[Collected data]
(* ===== verification/CleanupPlan.v ===== *)
(** * The cleanup plan artifact: [src/src/include_hygiene/plan.cpp] and [plan.hpp]

    A plan, its canonical JSON text, the checked reader [apply] uses on a text
    that may come from anywhere, and the freshness check against the files as
    they are.  The files' content hashes are an argument. *)

From S2P Require Export Json PathUtil Hashing.

Open Scope Z_scope.

(** ** Data *)

Definition kPlanFormatVersion : Z := 1.

Record ValidationRecord := Validation {
  stage : bytes;
  tu_path : bytes;
  config : bytes;
  ok : bool;
  diagnostic : bytes
}.

Inductive PlanState : Type := Accepted | Rejected | ManualReview.

Record PlanItem := Item {
  id : bytes;
  file : bytes;
  abs_path : bytes;
  line : Z;
  col : Z;
  begin_offset : Z;
  end_offset : Z;
  directive_text : bytes;
  resolved_target : bytes;
  classification : bytes;
  state : PlanState;
  reason : bytes;
  owners : list bytes;
  header_symbols : list bytes;
  intersection_count : Z;
  reference_kinds_searched : list bytes;
  macro_uses : list bytes;
  guarded : bool;
  reverse_dependants : list bytes;
  affected_tus : list bytes;
  configs : list bytes;
  validations : list ValidationRecord
}.

Record CleanupPlan := Plan {
  format_version : Z;
  repo_root : bytes;
  db_path : bytes;
  schema_version : Z;
  resolved_at : bytes;
  config_digests : list bytes;
  file_hashes : gmap bytes bytes;
  items : list PlanItem;
  plan_validations : list ValidationRecord;
  limitations : list bytes
}.

Definition plan_state_name (s : PlanState) : bytes :=
  match s with
  | Accepted => bs "validated_for_apply"
  | Rejected => bs "rejected"
  | ManualReview => bs "manual_review"
  end.

Definition plan_state_from (name : bytes) : option PlanState :=
  if bool_decide (name = bs "validated_for_apply") then Some Accepted
  else if bool_decide (name = bs "rejected") then Some Rejected
  else if bool_decide (name = bs "manual_review") then Some ManualReview
  else None.

(** ** Writing *)

Definition str_array (v : list bytes) : Value := VArr (VStr <$> v).
Definition normalized_from_include (c : IncludeConfig) : TranslationUnitConfig :=
  resolve_translation_unit_config getenv (inc_driver c) (inc_working_dir c) (inc_arguments c)
    (inc_lang_mode c) (inc_resource_dir c) (Some (bs "error-limit=0")).

Definition add_include_config (c : IncludeConfig) (db : IncludeDb) : result (Z * IncludeDb) :=
  let '(normalized_id, db) := add_translation_unit_config (normalized_from_include c) db in
  let! _ := references (has_file db (inc_tu_file_id c)) in
  let '(id, rows) := upsert (db_include_configs db)
    (IncludeCfg 0 (inc_tu_file_id c) (inc_digest c) (inc_driver c) (inc_working_dir c)
       (Some (encode_string_array (inc_arguments c))) (inc_lang_mode c) (inc_resource_dir c)
       (Some normalized_id)) in
  let tus := insert_or_ignore (db_tus db) (Tu 0 (inc_tu_file_id c) normalized_id (bs "registered")) in
  let db := Db (db_files db) (db_configs db) tus (db_file_configs db) rows (db_edges db)
              (db_sites db) (db_macros db) in
  let! db := add_file_config (FileConfig (inc_tu_file_id c) normalized_id (bs "translation_unit")
                               (config_state_name registered) None) db in
  Ok (id, db).

Definition add_include_edge (e : IncludeEdge) (db : IncludeDb) : result (Z * IncludeDb) :=
  let! _ := references (has_file db (src_file_id e) && has_file_opt db (row_dst_file_id e)
                          && has_id (db_include_configs db) (config_id e)) in
  let '(id, rows) := upsert (db_edges db) e in
  Ok (id, Db (db_files db) (db_configs db) (db_tus db) (db_file_configs db) (db_include_configs db)
            rows (db_sites db) (db_macros db)).

Definition add_include_site (s : IncludeSite) (db : IncludeDb) : result (Z * IncludeDb) :=
  let! _ := references (has_id (db_edges db) (site_edge_id s)) in
  let '(id, rows) := upsert (db_sites db) s in
  Ok (id, Db (db_files db) (db_configs db) (db_tus db) (db_file_configs db) (db_include_configs db)
            (db_edges db) rows (db_macros db)).

Definition add_include_macro_use (m : IncludeMacroUse) (db : IncludeDb) : result IncludeDb :=
  let! _ := references (has_file db (mu_src_file_id m) && has_id (db_include_configs db) (mu_config_id m)) in
  Ok (Db (db_files db) (db_configs db) (db_tus db) (db_file_configs db) (db_include_configs db)
        (db_edges db) (db_sites db) (put (db_macros db) m)).
End writing.

(** *** Files *)

(** storage_files.cpp, [add_file] of a file whose configuration changed: its
    units are stale. *)
Definition mark_stale (f : Z) (db : IncludeDb) : IncludeDb :=
  Db (db_files db) (db_configs db)
    ((λ t, if tu_file t =? f then Tu (tu_id t) (tu_file t) (tu_config t) (bs "stale") else t) <$> db_tus db)
    ((λ r, if (fc_file r =? f) && bool_decide (fc_role r = bs "translation_unit")
           then FileConfig (fc_file r) (fc_config r) (fc_role r) (bs "stale")
                  (Some (bs "translation-unit configuration changed"))
           else r) <$> db_file_configs db)
    (db_include_configs db) (db_edges db) (db_sites db) (db_macros db).
Lemma root_loop_spec paths : ∀ root cs,
  Forall component root → root_loop root paths = Some cs → Forall component cs ∧ (cs ≠ [] ∨ paths = []).
Proof.
  assert (∀ root dir, Forall component root → Forall component (shared root dir)) as Hshared.
  { induction root as [|r root IH]; intros [|x dir] Hr; cbn [shared]; try by constructor.
    apply Forall_cons in Hr as [? ?]. case_decide; [constructor; [done|by apply IH]|constructor]. }
  induction paths as [|p paths IH]; intros root cs Hr; cbn [root_loop]; [intros [= <-]; by split; [|right]|].
  destruct (shared root (dir_components (dirname p))) as [|r rs] eqn:E; [done|].
  assert (Forall component (r :: rs)) as Hrs by (rewrite <- E; by apply Hshared).
  intros Hcs. destruct (IH _ _ Hrs Hcs) as [? [?|Hnil]]; [by split; [|left]|].
  subst paths. injection Hcs as <-. split; [done|by left].
Qed.

Lemma rooted_last cs : cs ≠ [] → Forall component cs → ∃ u c, rooted cs = u ++ [c] ∧ c ≠ slash ∧ u ≠ [].
Proof.
  intros Hne Hcs. destruct (snoc_cases cs) as [->|(cs' & c & ->)]; [done|].
  apply Forall_app in Hcs as [_ [[Hc Hs] _]%Forall_cons].
  destruct (snoc_cases c) as [->|(c' & x & ->)]; [done|].
  exists (rooted cs' ++ slash :: c'), x. unfold rooted. rewrite bind_app. cbn. rewrite app_nil_r, <- app_assoc.
  split_and!; [done| |by intros [_ ?]%app_nil]. intros ->. apply Hs. set_solver.
Qed.

Lemma common_root_shape files :
  common_root files = [slash] ∨ ∃ u c, common_root files = u ++ [c] ∧ c ≠ slash ∧ u ≠ [].
Proof.
  unfold common_root. destruct files as [|p files]; [by left|].
  destruct (root_loop _ _) as [cs|] eqn:E; [|by left]. right.
  apply root_loop_spec in E as [Hcs [Hne|?]]; [by apply rooted_last|done|].
  apply components_loop_spec, not_elem_of_nil.
Qed.
(* ===== verification/Executor.v ===== *)
(** * Executing a cleanup plan: [src/src/include_hygiene/executor.cpp]

    The only code that edits source files.  The disk is a map from paths to
    contents; the system calls' answers, Clang and clang-format are arguments. *)

From S2P Require Export Planner.

Open Scope Z_scope.

(** ** Writing one file *)

(** What [::write] answers; past the listed answers it writes what is left. *)
Inductive written : Type := Wrote (n : nat) | Interrupted | WriteFailed.

(** The answers of the system calls while one file is written. *)
Record syscalls := Syscalls {
  sys_lstat : option (bool * Z);  (* a symbolic link?, the number of hard links *)
  sys_mkstemp : option bytes;     (* the name of the temporary file *)
  sys_writes : list written;
  sys_fsync : bool;
  sys_fchmod : bool;
  sys_close : bool;
  sys_rename : bool;
  sys_unlink : bool               (* asked only on an error; the source ignores it *)
}.

(** [write_all] from offset [off]: whether it succeeds, and the contents of the
    file after each write. *)
Fixpoint write_all (answers : list written) (content : bytes) (off : nat) : bool * list bytes :=
  if (off <? length content)%nat then
    match answers with
    | [] => (true, [content])
    | Wrote n :: answers =>
        let off := (off + n `min` (length content - off))%nat in
        let '(ok, states) := write_all answers content off in
        (ok, take off content :: states)
    | Interrupted :: answers => write_all answers content off
    | WriteFailed :: _ => (false, [])
    end
  else (true, []).
(** An inserted statement and a renamed callee: two operations, with the
    identity for SHA-1. *)
Section sample.
Let r0 := mkRange 0 0 0 0.
Let leaf (k lb d : string) := seal id (mkSyn (bs k) (bs lb) (bs d) r0 [] []).
Let body (cs : list SynNode) := seal id (mkSyn (bs "CompoundStmt") [] [] r0 cs []).

Example sample_script :
  sk_ops (diff_node (body [leaf "Decl" "x" "name x"; leaf "Call" "reserve" "callee reserve"])
                    (body [leaf "Null" "-" "null"; leaf "Decl" "x" "name x";
                           leaf "Call" "resize" "callee resize"])
            (mkSink [] 0 false)) =
    [one_sided_op (leaf "Null" "-" "null") false;
     mkOp (bs "changed") (bs "Call") (bs "callee reserve -> resize") (Some r0) (Some r0)].
Proof. vm_compute. reflexivity. Qed.
End sample.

[What the exercise asks]
Transcribe, exactly and without additions, the lines of the records above, beginning with the line that contains "let tus := insert_or_ignore" and ending with the line that contains "(db_edges db) rows", both included.

[Answer below]
  let tus := insert_or_ignore (db_tus db) (Tu 0 (inc_tu_file_id c) normalized_id (bs "registered")) in
  let db := Db (db_files db) (db_configs db) tus (db_file_configs db) rows (db_edges db)
              (db_sites db) (db_macros db) in
  let! db := add_file_config (FileConfig (inc_tu_file_id c) normalized_id (bs "translation_unit")
                               (config_state_name registered) None) db in
  Ok (id, db).

Definition add_include_edge (e : IncludeEdge) (db : IncludeDb) : result (Z * IncludeDb) :=
  let! _ := references (has_file db (src_file_id e) && has_file_opt db (row_dst_file_id e)
                          && has_id (db_include_configs db) (config_id e)) in
  let '(id, rows) := upsert (db_edges db) e in
  Ok (id, Db (db_files db) (db_configs db) (db_tus db) (db_file_configs db) (db_include_configs db)
            rows (db_sites db) (db_macros db)).

Definition add_include_site (s : IncludeSite) (db : IncludeDb) : result (Z * IncludeDb) :=
  let! _ := references (has_id (db_edges db) (site_edge_id s)) in
  let '(id, rows) := upsert (db_sites db) s in
  Ok (id, Db (db_files db) (db_configs db) (db_tus db) (db_file_configs db) (db_include_configs db)
            (db_edges db) rows (db_macros db)).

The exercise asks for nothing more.